What the task asks
When you reach the line in the data below that contains "(** X4: decoding", please start repeating lines exactly, and stop after the line that contains "Num (tenths r0)]>", repeating nothing else.

[Stored data]
:::

(** Exclusive or with the low byte clears it. *)
Lemma lxor_low_byte s : 0 <= s -> Z.lxor s (s mod 256) = 256 * (s / 256).
Proof.
  intros Hs. apply Z.bits_inj'. intros n Hn.
  rewrite Z.lxor_spec. change 256 with (2 ^ 8).
  destruct (Z.lt_ge_cases n 8).
  - rewrite Z.mod_pow2_bits_low by lia.
    rewrite Z.mul_comm, Z.mul_pow2_bits_low by lia.
    apply Bool.xorb_nilpotent.
  - rewrite Z.mod_pow2_bits_high by lia.
    rewrite Z.mul_comm, Z.mul_pow2_bits, Z.div_pow2_bits by lia.
    rewrite Bool.xorb_false_r. f_equal. lia.
Qed.

(** X1: the checksum of a message followed by its own checksum, low
    byte first, is zero. *)
Theorem crc16_residue (body : list byte) :
  _crc16_modbus (append_crc body) = 0.
Proof.
  unfold append_crc.
  pose proof (crc16_u16 body) as Hu.
  set (s := _crc16_modbus body) in *.
  assert (Hs : fold_left crc_byte body 0xFFFF = s).
  { unfold s, _crc16_modbus. symmetry. apply mask_u16, fold_crc_byte_u16.
    unfold u16. lia. }
  unfold _crc16_modbus at 1. rewrite fold_left_app, Hs. cbn [fold_left].
  unfold u16 in Hu. change (2 ^ 16) with 65536 in Hu.
  assert (Hq : 0 <= s / 256 < 256)
    by (split; [apply Z.div_pos; lia|apply Z.div_lt_upper_bound; lia]).
  assert (E1 : crc_byte s (byte_of_Z s) = s / 256).
  { unfold crc_byte. rewrite byte_val_of_Z, lxor_low_byte by lia.
    rewrite (iter_crc_shift_clear 8)
      by (change (2 ^ Z.of_nat 8) with 256; rewrite Z.mul_comm;
          apply Z.mod_mul; lia).
    change (2 ^ Z.of_nat 8) with 256.
    rewrite Z.mul_comm, Z.div_mul by lia. reflexivity. }
  rewrite E1. unfold crc_byte.
  rewrite byte_val_of_Z, Z.mod_small, Z.lxor_nilpotent by exact Hq.
  reflexivity.
Qed.

End ChecksumMore.

(** ** More on the decoder *)

Section CodecMore.

Lemma byte_at_lookup frame i b : frame !! i = Some b -> byte_at frame i = byte_val b.
Proof. intros H. unfold byte_at. rewrite nth_lookup, H. reflexivity. Qed.

Lemma byte_at_insert_ne frame k i b :
  k <> i -> byte_at (<[k := b]> frame) i = byte_at frame i.
Proof.
  intros H. unfold byte_at. rewrite !nth_lookup, list_lookup_insert_ne by exact H.
  reflexivity.
Qed.

Lemma byte_at_insert_eq frame k b :
  (k < length frame)%nat -> byte_at (<[k := b]> frame) k = byte_val b.
Proof.
  intros H. apply byte_at_lookup, list_lookup_insert_eq, H.
Qed.

(** X3: a valid response with one byte changed, whichever of the 19 it
    is, is rejected at the checksum. *)
Theorem parse_frame_rejects_byte_change (frame : list byte) (k : nat)
    (b b' : byte) :
  length frame = 19%nat ->
  trailing_crc frame = _crc16_modbus (firstn 17 frame) ->
  frame !! k = Some b ->
  b' <> b ->
  let frame' := <[k := b']> frame in
  _parse_frame frame' =
    Raise (ChecksumError (trailing_crc frame')
                         (_crc16_modbus (firstn 17 frame'))).
Proof.
  intros Hlen Hcrc Hk Hb frame'.
  assert (Hk19 : (k < 19)%nat) by (rewrite <- Hlen; eapply lookup_lt_Some, Hk).
  assert (Hlen' : length frame' = 19%nat)
    by (unfold frame'; rewrite length_insert; exact Hlen).
  rewrite parse_frame_19 by exact Hlen'.
  assert (Hne : trailing_crc frame' <> _crc16_modbus (firstn 17 frame')).
  { assert (Hv : byte_val b' <> byte_val b)
      by (intros E; apply Hb, byte_val_inj, E).
    pose proof (byte_val_range b). pose proof (byte_val_range b').
    pose proof (byte_at_lookup frame k b Hk) as Hat.
    unfold frame'. destruct (Nat.lt_ge_cases k 17) as [Hlt|Hge].
    - rewrite take_insert_lt by exact Hlt.
      unfold trailing_crc. rewrite !byte_at_insert_ne by lia.
      fold (trailing_crc frame). rewrite Hcrc.
      intros E. symmetry in E. revert E.
      apply (crc16_byte_change _ k b b'); [|exact Hb].
      rewrite lookup_take_lt by exact Hlt. exact Hk.
    - rewrite take_insert_ge by exact Hge. rewrite <- Hcrc.
      unfold trailing_crc.
      assert (Hc : k = 17%nat \/ k = 18%nat) by lia.
      destruct Hc as [-> | ->].
      + rewrite byte_at_insert_eq, byte_at_insert_ne by lia. lia.
      + rewrite byte_at_insert_ne, byte_at_insert_eq by lia. lia. }
  destruct (Z.eqb_spec (trailing_crc frame') (_crc16_modbus (firstn 17 frame')));
    [contradiction|reflexivity].
Qed.

Lemma parse_frame_rejects_byte_change_witness :
  _parse_frame (<[5%nat := xff]> sample_response) =
    Raise (ChecksumError 0x947E 0x42D4).
Proof.
  etransitivity;
    [apply (parse_frame_rejects_byte_change sample_response 5 x01 xff)|].
  - reflexivity.
  - vm_compute. reflexivity.
  - reflexivity.
  - discriminate.
  - vm_compute. reflexivity.
Defined.

Lemma byte_pair_u16 r :
  u16 r ->
  256 * byte_val (byte_of_Z (r / 256)) + byte_val (byte_of_Z r) = r.
Proof.
  unfold u16. change (2 ^ 16) with 65536. intros H.
  rewrite !byte_val_of_Z.
  rewrite (Z.mod_small (r / 256))
    by (split; [apply Z.div_pos; lia|apply Z.div_lt_upper_bound; lia]).
  pose proof (Z.div_mod r 256). lia.
Qed.

(** X4: decoding inverts the wire format: the response that carries seven
    16-bit registers from any address decodes to these registers, the
    tenths divided by 10, and to that address. *)
Theorem parse_frame_response (address : byte) (r0 r1 r2 r3 r4 r5 r6 : Z) :
  u16 r0 -> u16 r1 -> u16 r2 -> u16 r3 -> u16 r4 -> u16 r5 -> u16 r6 ->
  _parse_frame (response address [r0; r1; r2; r3; r4; r5; r6]) =
    Ok (<["potassium" := Num (Int r6)]>
       (<["phosphorus" := Num (Int r5)]>
       (<["nitrogen" := Num (Int r4)]>
       (<["ph" := Num (tenths r3)]>
       (<["conductivity" := Num (Int r2)]>
       (<["temperature" := Num (tenths r1)]>
       (<["humidity" := Num (tenths r0)]>
       (<["sensor_id" := Num (Int (byte_val address))]> ∅)))))))).
Proof.
  intros H0 H1 H2 H3 H4 H5 H6. unfold response. cbn [flat_map app].
  match goal with |- context [append_crc ?b] => set (body := b) end.
  destruct (append_crc_valid body eq_refl) as (Hlen & Hfst & Hcrc & Hat).
  rewrite parse_frame_19 by exact Hlen.
  rewrite Hfst, Hcrc, Z.eqb_refl. cbn [negb].
  rewrite !Hat by lia.
  change (byte_at body 1) with 3. change (byte_at body 2) with 14.
  cbn [Z.eqb Pos.eqb negb].
  unfold decoded, register. cbn [Nat.mul Nat.add]. rewrite !Hat by lia.
  unfold body, byte_at. cbn [nth].
  rewrite !byte_pair_u16 by assumption. reflexivity.
Qed.

(** The example response carries the example registers. *)
Lemma parse_frame_response_witness :
  _parse_frame sample_response =
    Ok (<["potassium" := Num (Int 30)]>
       (<["phosphorus" := Num (Int 15)]>
       (<["nitrogen" := Num (Int 20)]>
       (<["ph" := Num (tenths 65)]>
       (<["conductivity" := Num (Int 400)]>
       (<["temperature" := Num (tenths 350)]>
       (<["humidity" := Num (tenths 550)]>
       (<["sensor_id" := Num (Int 1)]> ∅)))))))).
Proof.
  apply (parse_frame_response x01 550 350 400 65 20 15 30);
    unfold u16; change (2 ^ 16) with 65536; lia.
Defined.

(** X5: whatever the frame, [_parse_frame] ends in one of five ways: one of
    its four errors, or the reading of the frame. It raises nothing
    else, and in a reading [sensor_id] is within 0..255 and every
    register within 0..65535. *)
Theorem parse_frame_outcomes (frame : list byte) :
  _parse_frame frame = Raise (FrameLengthError (length frame)) \/
  _parse_frame frame =
    Raise (ChecksumError (trailing_crc frame)
                         (_crc16_modbus (firstn 17 frame))) \/
  _parse_frame frame = Raise (FunctionCodeError (byte_at frame 1)) \/
  _parse_frame frame = Raise (ByteCountError (byte_at frame 2)) \/
  (_parse_frame frame = Ok (decoded frame) /\
   0 <= byte_at frame 0 <= 255 /\
   (forall i, 0 <= register frame i <= 65535) /\
   dom (decoded frame) =
     list_to_set ["sensor_id"; "humidity"; "temperature"; "conductivity";
                  "ph"; "nitrogen"; "phosphorus"; "potassium"]).
Proof.
  destruct (Nat.eq_dec (length frame) 19%nat) as [Hlen|Hlen].
  - rewrite parse_frame_19 by exact Hlen.
    destruct (trailing_crc frame =? _); cbn [negb]; [|auto].
    destruct (byte_at frame 1 =? 3); cbn [negb]; [|auto].
    destruct (byte_at frame 2 =? 14); cbn [negb]; [|auto].
    do 4 right. split; [reflexivity|]. split; [|split].
    + pose proof (byte_val_range (nth 0 frame x00)). unfold byte_at. lia.
    + intros i. pose proof (register_u16 (nth (3 + 2 * i) frame x00)
                              (nth (4 + 2 * i) frame x00)) as H.
      unfold u16 in H. change (2 ^ 16) with 65536 in H.
      unfold register, byte_at. lia.
    + unfold decoded. rewrite !dom_insert_L, dom_empty_L.
      cbn [list_to_set]. set_solver.
  - left. unfold _parse_frame.
    destruct (Nat.eqb_spec (length frame) 19); [contradiction|reflexivity].
Qed.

:::

Result of the exercise
(** X4: decoding inverts the wire format: the response that carries seven
    16-bit registers from any address decodes to these registers, the
    tenths divided by 10, and to that address. *)
Theorem parse_frame_response (address : byte) (r0 r1 r2 r3 r4 r5 r6 : Z) :
  u16 r0 -> u16 r1 -> u16 r2 -> u16 r3 -> u16 r4 -> u16 r5 -> u16 r6 ->
  _parse_frame (response address [r0; r1; r2; r3; r4; r5; r6]) =
    Ok (<["potassium" := Num (Int r6)]>
       (<["phosphorus" := Num (Int r5)]>
       (<["nitrogen" := Num (Int r4)]>
       (<["ph" := Num (tenths r3)]>
       (<["conductivity" := Num (Int r2)]>
       (<["temperature" := Num (tenths r1)]>
       (<["humidity" := Num (tenths r0)]>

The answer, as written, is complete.